What you will do → Pick out each line below containing "whose".
[[ Record excerpts, beginning ]]
(* ===== verification/PortalDemo.v ===== *)
(** A concrete world for the control plane, to evaluate its handlers on examples: a clock,
    a store that answers from a table, a keyed checksum for the cryptographic functions. *)

From S2P Require Import Prelude Json MessageParser HttpParser PasswordHash PortalEnv Portal PortalRoutes.

#[local] Open Scope Z_scope.

(** The store of the example: what each query finds. *)
Definition answers : Type := list (portal_call * string).
Definition answer (table : answers) (c : portal_call) : string :=
  match list_find (fun row => c = row.1) table with Some (_, row) => row.2 | None => "" end.

(** The state is the time in seconds. *)
Definition demo_env (table : answers) (vars : list (string * string)) : PortalEnv Z := {|
  p_query c h := (Ok (answer table c), h);
  p_revoke _ _ h := h;
  p_remote_disconnected _ := false;
  p_database := "pbx";
  p_getenv name := snd <$> (snd <$> list_find (fun kv => name = kv.1) vars);
  p_time h := h;
  p_time_ms h := h * 1000;
  p_rand_bytes n h := (Some (str_repeat "q" n), h);
  p_random_device n h := (str_repeat "d" n, h);
  p_read_file _ := None;
  p_md5 s := s;
  p_hmac_sha1 k s := k +:+ s;
  p_base64 s := s;
  p_salt h := ("salt", h);
|}.

Definition demo_zlib : Zlib :=
  {| zstream := unit; inflateInit2 _ _ := None; inflate z := (Z_OK, "", z); inflate_calls _ := O |}.

Definition request (line : string) (body : string) : string :=
  line +:+ " HTTP/1.1" +:+ CRLF +:+ "Content-Length: " +:+ to_string (Z.of_nat (String.length body)) +:+ CRLF +:+ CRLF +:+ body.

(** A stored administrator session, and one of a resident, valid until time 1000. *)
Definition session_of (token role : string) : json :=
  mk_obj [("token", JStr token); ("societyId", JStr "soc-a"); ("sipUsername", JStr "u_1"); ("role", JStr role);
          ("expiresAt", JInt 1000)].
Definition a_subscriber (status : string) : json :=
  mk_obj [("flatNumber", JStr "A-204"); ("sipUsername", JStr "u_1"); ("name", JStr "Asha"); ("status", JStr status);
          ("sipHa1", JStr "secret"); ("portalPasswordHash", JStr (@hash_with_salt toy_crypto "pw" "salt")); ("role", JStr "resident")].
Definition demo_table : list json :=
  [session_of "adm" "admin"; session_of "res" "resident"; a_subscriber "active"; JArr [a_subscriber "active"];
   mk_obj [("_id", JStr "soc-a")]; mk_obj [("status", JStr "disabled")]].
Definition demo_json : JsonLib := table_json demo_table.
Definition demo_store : answers :=
  [(GetDocument "sessions" (compact_dump (token_filter "adm")) "{}", compact_dump (session_of "adm" "admin"));
   (GetDocument "sessions" (compact_dump (token_filter "res")) "{}", compact_dump (session_of "res" "resident"));
   (GetDocument "societies" (compact_dump (mk_obj [("code", JStr "SUN")])) "{}",
      compact_dump (mk_obj [("_id", JStr "soc-a")]));
   (GetDocument "subscribers" (compact_dump (mk_obj [("societyId", JStr "soc-a"); ("sipUsername", JStr "u_1")])) "{}",
      compact_dump (a_subscriber "active"));
   (GetDocument "subscribers" (compact_dump (mk_obj [("societyId", JStr "soc-a"); ("flatNumber", JStr "A-204")])) "{}",
      compact_dump (a_subscriber "active"));
   (GetDocuments "subscribers" (raw_filter [("societyId", "soc-a")]) "{}", compact_dump (JArr [a_subscriber "active"]));
   (GetDocuments "cdr" (raw_filter [("societyId", "soc-a")]) "{}", "[1]")].
Definition demo_vars : list (string * string) := [("PBX_AUTH_STRICT", "1"); ("DB_URI", "mongodb://demo")].
Definition demo_start : Portal Z := mkPortal 500 [].
Lemma sipws_upgrade_only req : preserves (only_calls upgrade_call) (handle_sipws_upgrade req).
Proof.
  unfold handle_sipws_upgrade, lifecycle_gate, parse_request, time.
  solve_preserves; first [by apply query_only | apply pure_only].
Qed.

(** C15. A softphone connection is accepted only for the token of a stored session that
    has not expired and, in strict mode, whose subscriber still exists and is not
    disabled; the identity sent to the agent is the one stored in the session, whatever
    the request says; and the request only looks up sessions and subscribers and moves a
    session's expiry, also when it is refused. *)
Theorem sipws_gate req parsed w meta w' :
  parse_http req = Ok parsed -> handle_sipws_upgrade req w = (Ok (UpgradeOk meta), w') ->
  only_calls upgrade_call w w'
  /\ exists h session society user,
       stored_session (bearer req parsed) w h session /\ unexpired session (p_time h)
       /\ value_str "societyId" "" session = Ok society /\ value_str "sipUsername" "" session = Ok user
       /\ (strict_mode = true -> exists h', active_subscriber society user h h')
       /\ json_dump (mk_obj [("societyId", JStr society); ("sipUsername", JStr user);
                             ("clientUA", JStr (get "User-Agent" parsed))]) = Ok meta.
Proof.
  intros Hp E. split; [by eapply preserves_run; [apply sipws_upgrade_only|]|].
  unfold handle_sipws_upgrade, parse_request in E. rewrite Hp, bind_lift_ok in E.
  cbv zeta in E. fold (bearer req parsed) in E.
  destruct (str_empty (bearer req parsed)) eqn:Hb; [m_inv|]. apply str_empty_false in Hb.
  m_inv. case_match; [m_inv|]. destruct (json_parse _) as [session|] eqn:Hs; [|m_inv].
  m_inv. destruct (session_live session _) eqn:Hl; cbn [negb] in *; [|m_inv].
  apply session_live_inv in Hl. m_inv. case_match; m_inv.
  match goal with G : lifecycle_gate _ _ = _ |- _ => rename G into Hgate end.
  match goal with G : value_str "societyId" "" _ = Ok ?s |- _ => rename s into society, G into Hsoc end.
  match goal with G : value_str "sipUsername" "" _ = Ok ?u |- _ => rename u into user, G into Husr end.
  eexists _, session, society, user. split_and!; eauto.
  { split; [done|]. eexists _, _. split_and!; eauto. by apply str_empty_false. }
  intros Hstrict. apply lifecycle_gate_passed in Hgate as (soc' & usr' & E1 & E2 & Ha); [|done].
  rewrite Hsoc in E1. rewrite Husr in E2. simplify_eq. eauto.
Qed.

(** ** Moving a session's expiry *)

Definition token_call (token : string) (c : portal_call) : Prop :=
  exists filter, json_dump (token_filter token) = Ok filter /\ c = GetDocument "sessions" filter "{}".

Ltac refresh_stop E := injection E as <- <-; eexists; split; [done|]; right; left; by eexists.

(** The lookup that [refresh_session_expiry] starts with. *)
Definition lookup (token : string) : M (Portal H) string :=
  try_catch (filter ← lift (json_dump (token_filter token)); query (GetDocument "sessions" filter "{}")) (mret "").
(** The stored account of a user, as the database answers from [w]. *)
Definition account_record (userId : string) w (record : string) (h : H) (c : portal_call) : Prop :=
  exists filter projection,
    c = GetDocument "account" filter projection
    /\ json_dump (mk_obj [("loginCredentials.accountCode", JStr userId)]) = Ok filter
    /\ p_query c (host w) = (Ok record, h).

(** C13. The account login answers 200 only to credentials whose password the stored hash
    accepts, and the answer is the stored account without the hash and without a plain
    password; every other answer is an error, and only the account was read. *)
Theorem account_login_sound req w rsp w' :
  handle_account_login_POST req w = (Ok rsp, w') ->
  (exists http body userId password record h c account lc hash text,
     parse_http req = Ok http /\ json_parse (m_body http) = Ok body
     /\ member_str "userId" body = Some userId /\ member_str "password" body = Some password
     /\ account_record userId w record h c /\ w' = mkPortal h (pcalls w ++ [c])
     /\ json_parse record = Ok account /\ member "loginCredentials" account = Some (JObj lc)
     /\ member_str "passwordHash" (JObj lc) = Some hash /\ verify_password password hash = Ok true
     /\ json_dump (without_secrets account) = Ok text /\ rsp = build_responseOK text
     /\ exists lc', member "loginCredentials" (without_secrets account) = Some (JObj lc')
          /\ obj_find "passwordHash" lc' = None /\ obj_find "accountPassword" lc' = None)
  \/ (error_answer rsp /\ only_calls account_read w w').
Proof.
  unfold handle_account_login_POST, parse_request. intros E. m_inv.
  assert (Hfail : forall cause code status w0, failure cause code status w0 = (Ok rsp, w') ->
            String.prefix "4" status || String.prefix "5" status = true -> only_calls account_read w w0 ->
            error_answer rsp /\ only_calls account_read w w').
  { intros cause code status w0 Hf Hs Ho. apply failure_inv in Hf as [[text ->] ->]. split; [by apply error_answer_of|done]. }
  assert (Hnone : only_calls account_read w w) by reflexivity.
  destruct (str_empty _); [right; eapply Hfail; [exact E|done|assumption]|].
  destruct (json_parse (m_body _)) as [body|] eqn:Hbody; [|right; eapply Hfail; [exact E|done|assumption]].
  destruct (str_empty _ || str_empty _) eqn:Hne; [right; eapply Hfail; [exact E|done|assumption]|]. apply orb_false_iff in Hne as [Hu Hp].
  destruct (member_str "userId" body) as [userId|] eqn:Huser; [|done].
  destruct (member_str "password" body) as [password|] eqn:Hpass; [|done]. cbn [default from_option id] in *. m_inv.
  match goal with G : p_query ?q _ = (Ok ?r, ?hh) |- _ =>
    assert (Hone : only_calls account_read w (mkPortal hh (pcalls w ++ [q])))
      by (eexists; split; [done|repeat constructor]); rename r into record; rename G into Hq end.
  destruct (str_empty record); [right; eapply Hfail; [exact E|done|assumption]|].
  destruct (json_parse record) as [account|] eqn:Hrec; [|right; eapply Hfail; [exact E|done|assumption]].
  destruct (member "loginCredentials" account) as [[| | | | | |lc]|] eqn:Hlc; try (right; eapply Hfail; [exact E|done|assumption]).
  destruct (member_str "passwordHash" (JObj lc)) as [hash|] eqn:Hhash; [|right; eapply Hfail; [exact E|done|assumption]].
  destruct (verify_password password hash) as [[]|] eqn:Hv; try (right; eapply Hfail; [exact E|done|assumption]).
  cbn [catch_all negb mbind result_bind] in E. rewrite Hlc in E.
  destruct (json_dump _) as [text|] eqn:Hd in E; [|right; eapply Hfail; [exact E|done|assumption]].
  m_inv. left. do 11 eexists. split_and!; try eassumption; try reflexivity.
  - do 2 eexists. by split_and!.
  - unfold without_secrets. by rewrite Hlc.
  - destruct (without_secrets_member account lc Hlc) as (lc' & Hl1 & Hl2 & Hl3 & _). by exists lc'.
Qed.
(* ===== verification/WebServerSpec.v ===== *)
(** What the web service's process guarantees about its sockets and its requests: theorems
    about [WebServer]. *)

From S2P Require Import Prelude SipFrame Json MessageParser HttpParser HttpHead PasswordHash PortalEnv Portal PortalRoutes.
From S2P Require Import PortalDemo HttpSpec Legacy LegacyShipment Base64 WsConn WsUpgrade WebServer.

#[local] Open Scope Z_scope.

Section Spec.
Context {H : Type} `{!PortalEnv H} `{!Zlib} `{!JsonLib} `{!PasswordCrypto} `{!BsonText} `{!Mailer H} `{!Courier H}
  `{!Digest} `{!WebKernel H}.
Variable parts : Parts.
Implicit Types (w : Web H) (fd : Z).

(** ** Who owns a socket *)

(** A registered handler is a connection of the pool with an open socket; a connection that
    is not registered has none; a socket that was handed over is neither's. *)
Record sockets_ok w : Prop := {
  so_registered fd : fd ∈ registered w ->
    exists c, m_connectionPool w !! fd = Some c /\ m_handedOff c = false /\ is_Some (sockets w !! fd);
  so_pool fd c : m_connectionPool w !! fd = Some c -> m_handedOff c = false /\ (fd ∈ registered w \/ sockets w !! fd = None);
  so_handed fd : fd ∈ handed w -> is_Some (sockets w !! fd) /\ m_connectionPool w !! fd = None;
  so_open fd : m_stopMe w = false -> is_Some (sockets w !! fd) -> fd ∈ registered w \/ fd ∈ handed w;
}.

(** What a step leaves alone that does not touch the sockets. *)
Definition same_net w w' : Prop :=
  sockets w' = sockets w /\ registered w' = registered w /\ m_connectionPool w' = m_connectionPool w
  /\ handed w' = handed w /\ m_stopMe w' = m_stopMe w.

#[local] Instance same_net_preorder : PreOrder same_net.
Proof.
  split; [by intros w; unfold same_net|]. unfold same_net. intros w1 w2 w3 (?&?&?&?&?) (?&?&?&?&?).
  split_and!; congruence.
Qed.

Lemma same_net_ok w w' : same_net w w' -> sockets_ok w -> sockets_ok w'.
Proof.
  intros (Hs & Hr & Hp & Hh & Hm) [I1 I2 I3 I4]. split; rewrite ?Hs, ?Hr, ?Hp, ?Hh, ?Hm; assumption.
Qed.

Lemma in_portal_net {A} (m : M (Portal H) A) : preserves same_net (in_portal m).
Proof. intros w. unfold in_portal. destruct (m (portal w)). done. Qed.

Lemma classify_net request : preserves same_net (classify parts request).
Proof. unfold classify, sip_ws_upgrade. solve_preserves; apply in_portal_net. Qed.

Lemma send_n_net fd bytes w : same_net w (send_n fd bytes w).
Proof. unfold send_n. by destruct (sockets w !! fd). Qed.

Lemma enqueue_net fd request w : same_net w (enqueue fd request w).
Proof. unfold enqueue. by destruct (currentWorker _ _). Qed.

(** The buffer of a connection is no part of the bookkeeping. *)
Lemma put_recvBuf_ok fd buf w : sockets_ok w -> sockets_ok (put_recvBuf fd buf w).
Proof.
  intros [I1 I2 I3 I4]. unfold put_recvBuf. destruct (m_connectionPool w !! fd) as [c|] eqn:Hc; [|by split].
  split; cbn [sockets registered m_connectionPool handed m_stopMe put_pool].
  - intros fd' Hr. destruct (I1 _ Hr) as (c' & Hc' & Ho & Hs). destruct (decide (fd' = fd)) as [->|Hne].
    + eexists. rewrite lookup_insert_eq. split_and!; [done| |done]. cbn. by simplify_eq.
    + exists c'. by rewrite lookup_insert_ne.
  - intros fd' c' [[<- <-]|[Hne Hc']]%lookup_insert_Some; [apply (I2 _ _ Hc)|by apply I2].
  - intros fd' Hh. destruct (I3 _ Hh) as [Hs Hp]. split; [done|]. rewrite lookup_insert_None. split; [done|]. intros ->. congruence.
  - exact I4.
Qed.

Lemma put_recvBuf_registered fd buf w : registered (put_recvBuf fd buf w) = registered w.
Proof. unfold put_recvBuf. by destruct (m_connectionPool w !! fd). Qed.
[[ Record excerpts, end ]]
Output below →
    has not expired and, in strict mode, whose subscriber still exists and is not
(** C13. The account login answers 200 only to credentials whose password the stored hash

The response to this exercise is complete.